= Tsunami PTSD Center =

Nonprofit institution in Bangkok, Thailand

The Tsunami Post Traumatic Stress Disorder (PTSD) Center is a nonprofit institution located in Bangkok, Thailand, committed to the study, treatment and education of PTSD and related mental health issues, many of which are specific to Asia.

The tsunami of December 26, 2004 devastated lives in many ways. In addition to the loss of lives and homes, many people in damaged areas continue to experience the effects of the disaster in the form of widespread psychological trauma.

The Tsunami PTSD Center proposes specifically to address the mental health needs of tsunami-affected areas through clinical research, treatment programs and educational initiatives. These initiatives will be created for health professionals and policy makers, researchers, and the general public.

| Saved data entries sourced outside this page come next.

Lemma StronglySorted_app_inv (R : Z -> Z -> Prop) (l1 l2 : list Z) :
  StronglySorted R (l1 ++ l2) ->
  StronglySorted R l1 /\ StronglySorted R l2
  /\ (forall x y, x ∈ l1 -> y ∈ l2 -> R x y).
Proof.
  induction l1 as [|a l1 IH]; cbn [app]; intros Hs.
  - split; [constructor|]. split; [assumption|].
    intros x y Hx. inversion Hx.
  - apply StronglySorted_inv in Hs as [Hs Hall].
    destruct (IH Hs) as (H1 & H2 & H3).
    rewrite Forall_forall in Hall.
    split; [|split; [assumption|]].
    + constructor; [assumption|]. rewrite Forall_forall.
      intros y Hy. apply Hall. apply elem_of_app. now left.
    + intros x y Hx Hy. apply elem_of_cons in Hx as [->|Hx].
      * apply Hall. apply elem_of_app. now right.
      * now apply H3.
Qed.

Lemma StronglySorted_snoc (l : list Z) t :
  StronglySorted Z.le (l ++ [t]) ->
  forall x, x ∈ l -> x <= t.
Proof.
  intros Hs x Hx. apply StronglySorted_app_inv in Hs as (_ & _ & H).
  apply H; [assumption|constructor].
Qed.

Lemma hd_elem_of (w : list Z) : w <> [] -> hd 0 w ∈ w.
Proof. destruct w; [congruence|]. intros _. constructor. Qed.

Lemma last_elem_of (w : list Z) : w <> [] -> List.last w 0 ∈ w.
Proof.
  induction w as [|a [|b w] IH]; intros Hne; [congruence|constructor|].
  change (List.last (a :: b :: w) 0) with (List.last (b :: w) 0).
  apply elem_of_cons. right. apply IH. discriminate.
Qed.

Lemma sorted_between (w : list Z) :
  StronglySorted Z.le w ->
  Forall (fun t => hd 0 w <= t <= List.last w 0) w.
Proof.
  induction 1 as [|a w Hs IH Hall]; [constructor|].
  destruct w as [|b w].
  - constructor; [cbn; lia|constructor].
  - change (List.last (a :: b :: w) 0) with (List.last (b :: w) 0).
    cbn [hd] in *.
    assert (Hlast : a <= List.last (b :: w) 0).
    { rewrite Forall_forall in Hall. apply Hall, last_elem_of. discriminate. }
    constructor; [lia|].
    rewrite Forall_forall in IH, Hall |- *. intros t Ht.
    specialize (IH t Ht). specialize (Hall t Ht). lia.
Qed.

Lemma sum_between (w : list Z) lo hi :
  Forall (fun t => lo <= t <= hi) w ->
  Z.of_nat (length w) * lo <= fold_right Z.add 0 w <= Z.of_nat (length w) * hi.
Proof.
  induction 1 as [|t w Ht _ IH]; cbn [fold_right length]; lia.
Qed.

(** The windows of a sorted input: each is one window, and their floors
    increase strictly, starting from the floor of the window being filled. *)
Lemma windows_from_structure ws : 0 < ws -> forall rest cur cf,
  cur <> [] ->
  Forall (fun t => floor_of ws t = cf) cur ->
  StronglySorted Z.le (cur ++ rest) ->
  Forall (one_window ws) (windows_from ws cur cf rest)
  /\ Sorted Z.lt (map (window_key ws) (windows_from ws cur cf rest))
  /\ exists w0 more,
       windows_from ws cur cf rest = w0 :: more /\ window_key ws w0 = cf.
Proof.
  intros Hws.
  assert (Hkey : forall cur cf, cur <> [] ->
            Forall (fun t => floor_of ws t = cf) cur -> window_key ws cur = cf).
  { intros cur cf Hne Hall. rewrite Forall_forall in Hall.
    apply Hall, hd_elem_of, Hne. }
  assert (Hone : forall cur cf, cur <> [] ->
            Forall (fun t => floor_of ws t = cf) cur ->
            StronglySorted Z.le cur -> one_window ws cur).
  { intros cur cf Hne Hall Hs. split; [assumption|]. split; [assumption|].
    rewrite (Hkey cur cf Hne Hall). exact Hall. }
  induction rest as [|t rest IH]; intros cur cf Hne Hall Hs;
    cbn [windows_from].
  - rewrite app_nil_r in Hs. split; [|split].
    + constructor; [now apply (Hone cur cf)|constructor].
    + cbn. repeat constructor.
    + exists cur, []. split; [reflexivity|now apply Hkey].
  - destruct (Z.eqb_spec (floor_of ws t) cf) as [E|E].
    + apply IH.
      * destruct cur; discriminate.
      * apply Forall_app. split; [assumption|]. now constructor.
      * now rewrite <- app_assoc.
    + destruct (StronglySorted_app_inv _ _ _ Hs) as (Hcur & Hrest & Hle).
      destruct (IH [t] (floor_of ws t) ltac:(discriminate)
                  ltac:(now constructor) Hrest)
        as (Hwf & Hsorted & w0 & more & Ew & Ek).
      split; [|split].
      * constructor; [now apply (Hone cur cf)|exact Hwf].
      * cbn [map]. constructor; [exact Hsorted|].
        rewrite Ew. cbn [map]. constructor. rewrite Ek.
        rewrite (Hkey cur cf Hne Hall).
        assert (cf <= floor_of ws t); [|lia].
        rewrite Forall_forall in Hall.
        rewrite <- (Hall (hd 0 cur) (hd_elem_of cur Hne)).
        apply floor_of_mono; [assumption|].
        apply Hle; [now apply hd_elem_of|constructor].
      * exists cur, (windows_from ws [t] (floor_of ws t) rest).
        split; [reflexivity|now apply Hkey].
Qed.

Lemma windows_structure ws (ts : list Z) :
  0 < ws -> Sorted Z.le ts ->
  Forall (one_window ws) (windows ws ts)
  /\ Sorted Z.lt (map (window_key ws) (windows ws ts)).
Proof.
  intros Hws Hsorted.
  destruct ts as [|t rest]; [split; constructor|].
  apply Sorted_StronglySorted in Hsorted; [|intros x y z; apply Z.le_trans].
  destruct (windows_from_structure ws Hws rest [t] (floor_of ws t)
              ltac:(discriminate) ltac:(now constructor) Hsorted)
    as (H1 & H2 & _).
  split; assumption.
Qed.

(** The value stored for a window lies between its first and last sample,
    hence inside the window. *)
Lemma emitted_in_window ws mode (w : list Z) :
  0 < ws -> one_window ws w -> Forall is_u64 w ->
  mode = 0 \/ mode = 1 \/ mode = 2 ->
  (mode = 2 -> fold_right Z.add 0 w < 2 ^ 64) ->
  hd 0 w <= emitted mode w <= List.last w 0
  /\ floor_of ws (emitted mode w) = window_key ws w
  /\ is_u64 (emitted mode w).
Proof.
  intros Hws (Hne & Hs & Hfloor) Hu64 Hmode Hsum.
  pose proof (sorted_between w Hs) as Hbetween.
  pose proof (hd_elem_of w Hne) as Hhd.
  pose proof (last_elem_of w Hne) as Hlast.
  assert (Hbounds : hd 0 w <= emitted mode w <= List.last w 0).
  { rewrite Forall_forall in Hbetween.
    destruct Hmode as [->|[->| ->]].
    - unfold emitted. cbn [Z.eqb]. apply (Hbetween _ Hhd).
    - unfold emitted. cbn [Z.eqb Pos.eqb]. apply (Hbetween _ Hlast).
    - rewrite emitted_mean by auto. unfold mean.
      rewrite <- Forall_forall in Hbetween.
      pose proof (sum_between w _ _ Hbetween) as Hsb.
      assert (0 < Z.of_nat (length w))
        by (destruct w; [congruence|cbn [length]; lia]).
      split.
      + apply Z.div_le_lower_bound; lia.
      + apply Z.div_le_upper_bound; lia. }
  split; [exact Hbounds|]. split.
  - rewrite Forall_forall in Hfloor.
    pose proof (floor_of_mono ws _ _ Hws (proj1 Hbounds)) as H1.
    pose proof (floor_of_mono ws _ _ Hws (proj2 Hbounds)) as H2.
    rewrite (Hfloor _ Hlast) in H2. unfold window_key in *. lia.
  - rewrite Forall_forall in Hu64.
    pose proof (Hu64 _ Hhd) as Ha. pose proof (Hu64 _ Hlast) as Hb.
    unfold is_u64 in *. lia.
Qed.

Lemma Sorted_lt_floors ws (l : list Z) :
  0 < ws -> Sorted Z.lt (map (floor_of ws) l) -> Sorted Z.lt l.
Proof.
  intros Hws. induction l as [|a l IH]; intros Hs; [constructor|].
  cbn [map] in Hs. apply Sorted_inv in Hs as [Hs Hhd].
  constructor; [now apply IH|].
  destruct l as [|b l]; [constructor|]. constructor.
  cbn [map] in Hhd. apply HdRel_inv in Hhd.
  destruct (Z.lt_ge_cases a b) as [|Hge]; [assumption|].
  pose proof (floor_of_mono ws b a Hws ltac:(lia)). lia.
Qed.
Definition set_mTrackerIndex (s : gset Z) (t : ConditionTracker) : ConditionTracker :=
  mkConditionTracker (mName t) (mIndex t) (mInitialized t) s
                     (mNonSlicedConditionState t) (mSliced t).

Definition set_mNonSlicedConditionState (c : ConditionState) (t : ConditionTracker)
  : ConditionTracker :=
  mkConditionTracker (mName t) (mIndex t) (mInitialized t) (mTrackerIndex t)
                     c (mSliced t).

Definition set_mSliced (b : bool) (t : ConditionTracker) : ConditionTracker :=
  mkConditionTracker (mName t) (mIndex t) (mInitialized t) (mTrackerIndex t)
                     (mNonSlicedConditionState t) b.

(** A member function is a computation over the object it is called on:
    it yields a result and the object as the call leaves it. *)
Definition Method (A : Type) : Type := ConditionTracker → A * ConditionTracker.

#[global] Instance Method_ret : MRet Method := λ A a t, (a, t).
#[global] Instance Method_bind : MBind Method :=
  λ A B k m t, let '(a, t') := m t in k a t'.
Definition get {A} (f : ConditionTracker → A) : Method A := λ t, (f t, t).
Definition modify (f : ConditionTracker → ConditionTracker) : Method unit :=
  λ t, (tt, f t).

Definition result {A} (m : Method A) (t : ConditionTracker) : A := (m t).1.
Definition after {A} (m : Method A) (t : ConditionTracker) : ConditionTracker := (m t).2.

(** [ConditionTracker(const std::string& name, const int index)] *)
Definition new_ConditionTracker (name : string) (index : Z) : ConditionTracker :=
  {| mName := name;
     mIndex := index;
     mInitialized := false;
     mTrackerIndex := ∅;
     mNonSlicedConditionState := kUnknown;
     mSliced := false |}.

(** [virtual ConditionState isConditionMet() { return mNonSlicedConditionState; }] *)
Definition isConditionMet : Method ConditionState :=
  get mNonSlicedConditionState.

(** [virtual const std::set<int>& getLogTrackerIndex() const { return mTrackerIndex; }] *)
Definition getLogTrackerIndex : Method (gset Z) :=
  get mTrackerIndex.

(** In [mSliced | sliced] both [bool] operands are promoted to [int], the
    bitwise or is taken, and the assignment converts the [int] back to
    [bool] (non-zero is [true]). *)
Definition bool_to_int (b : bool) : Z := if b then 1 else 0.
Definition int_to_bool (z : Z) : bool := negb (z =? 0).

(** [virtual void setSliced(bool sliced) { mSliced = mSliced | sliced; }] *)
Definition setSliced (sliced : bool) : Method unit :=
  old ← get mSliced;
  modify (set_mSliced (int_to_bool (Z.lor (bool_to_int old) (bool_to_int sliced)))).

(** A sequence of [setSliced] calls, first element first. *)
Fixpoint setSliced_all (bs : list bool) (t : ConditionTracker) : ConditionTracker :=
  match bs with
  | [] => t
  | b :: bs' => setSliced_all bs' (after (setSliced b) t)
  end.

(** A call to one of the three member functions the class implements
    itself, and what a sequence of such calls leaves of the tracker. *)
Inductive BaseCall : Type :=
  | CallIsConditionMet
  | CallGetLogTrackerIndex
  | CallSetSliced (sliced : bool).

Definition callBase (c : BaseCall) (t : ConditionTracker) : ConditionTracker :=
  match c with
  | CallIsConditionMet => after isConditionMet t
  | CallGetLogTrackerIndex => after getLogTrackerIndex t
  | CallSetSliced sliced => after (setSliced sliced) t
  end.

Fixpoint callBase_all (cs : list BaseCall) (t : ConditionTracker) : ConditionTracker :=
  match cs with
  | [] => t
  | c :: cs' => callBase_all cs' (callBase c t)
  end.

(** The call is [setSliced(true)]. *)
Definition passesTrue (c : BaseCall) : bool :=
  match c with
  | CallSetSliced sliced => sliced
  | _ => false
  end.

(** ** Configuration and arena *)

(** Modelled from the spec: the configuration schema ([statsd_config.pb.h])
    is missing.  The spec describes two kinds of condition: an atomic one
    whose state derives from event matchers, and a combinational one that
    applies a boolean operator to named child conditions.  Descriptors
    refer to matchers and to other conditions by name. *)
Inductive LogicalOperation : Type :=
  | AND
  | OR
  | NOT.

Inductive ConditionBody : Type :=
  | SimpleCondition (matchers : list string)
  | CombinationCondition (operation : LogicalOperation) (conditions : list string).

Record Condition : Type := mkCondition {
  c_name : string;
  c_body : ConditionBody
}.

Definition directMatchers (c : Condition) : list string :=
  match c_body c with
  | SimpleCondition ms => ms
  | CombinationCondition _ _ => []
  end.

Definition childNames (c : Condition) : list string :=
  match c_body c with
  | SimpleCondition _ => []
  | CombinationCondition _ cs => cs
  end.

(** What the Initializer is given: the descriptors in arena order, the
    map from condition name to arena index and the map from matcher name
    to matcher index. *)
Record StatsdConfig : Type := mkStatsdConfig {
  allConditionConfig : list Condition;
  conditionNameIndexMap : gmap string nat;
  logTrackerMap : gmap string Z
}.

(** Modelled from the spec: the classes deriving from [ConditionTracker]
    are missing.  A node of the arena is the base-class subobject together
    with what a variant keeps of its own: the descriptor it was built
    from, the arena indices of its children (combinational nodes) and the
    state per dimension key (atomic nodes). *)
Record Node : Type := mkNode {
  base : ConditionTracker;
  config : Condition;
  mChildren : list nat;
  mSlicedConditionState : gmap HashableDimensionKey ConditionState
}.

Definition on_base (f : ConditionTracker → ConditionTracker) (n : Node) : Node :=
  mkNode (f (base n)) (config n) (mChildren n) (mSlicedConditionState n).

The objectives of the Tsunami PTSD Center are threefold:

1. Conduct clinical research to determine the best treatment paths and options for patients with PTSD in tsunami-affected areas, and in other areas of Asia affected with mental health issues. A DNA database will continue to be compiled as a mission-critical tool in this effort.
2. Create programs and processes that systematically look at mental health issues such as PTSD from a public health perspective, and that incorporate research results into public health systems in a horizontal and coordinated manner.
3. Educate the general public and healthcare professionals about PTSD and stress-related mental health issues. This initiative involves educating medical professionals and policy makers, educating the public through awareness campaigns and targeted messaging, as well as coordinating information for clinical studies among research professionals.

The Tsunami PTSD Center proposes to accomplish this by working collaboratively with international health organizations, public health ministries, private businesses and academia within Asia and around the world.

The initial partnership platform of the Office of the Prime Minister Thaksin Shinawatra, Thailand Ministry of Public Health, Thailand Department of Mental Health, Chulalongkorn University and the Thailand Center for Excellence in Life Sciences (TCELS) has provided a foundation and seed funding for this project. The Tsunami PTSD Center will actively raise funds from the public and private sectors in order to execute its mission.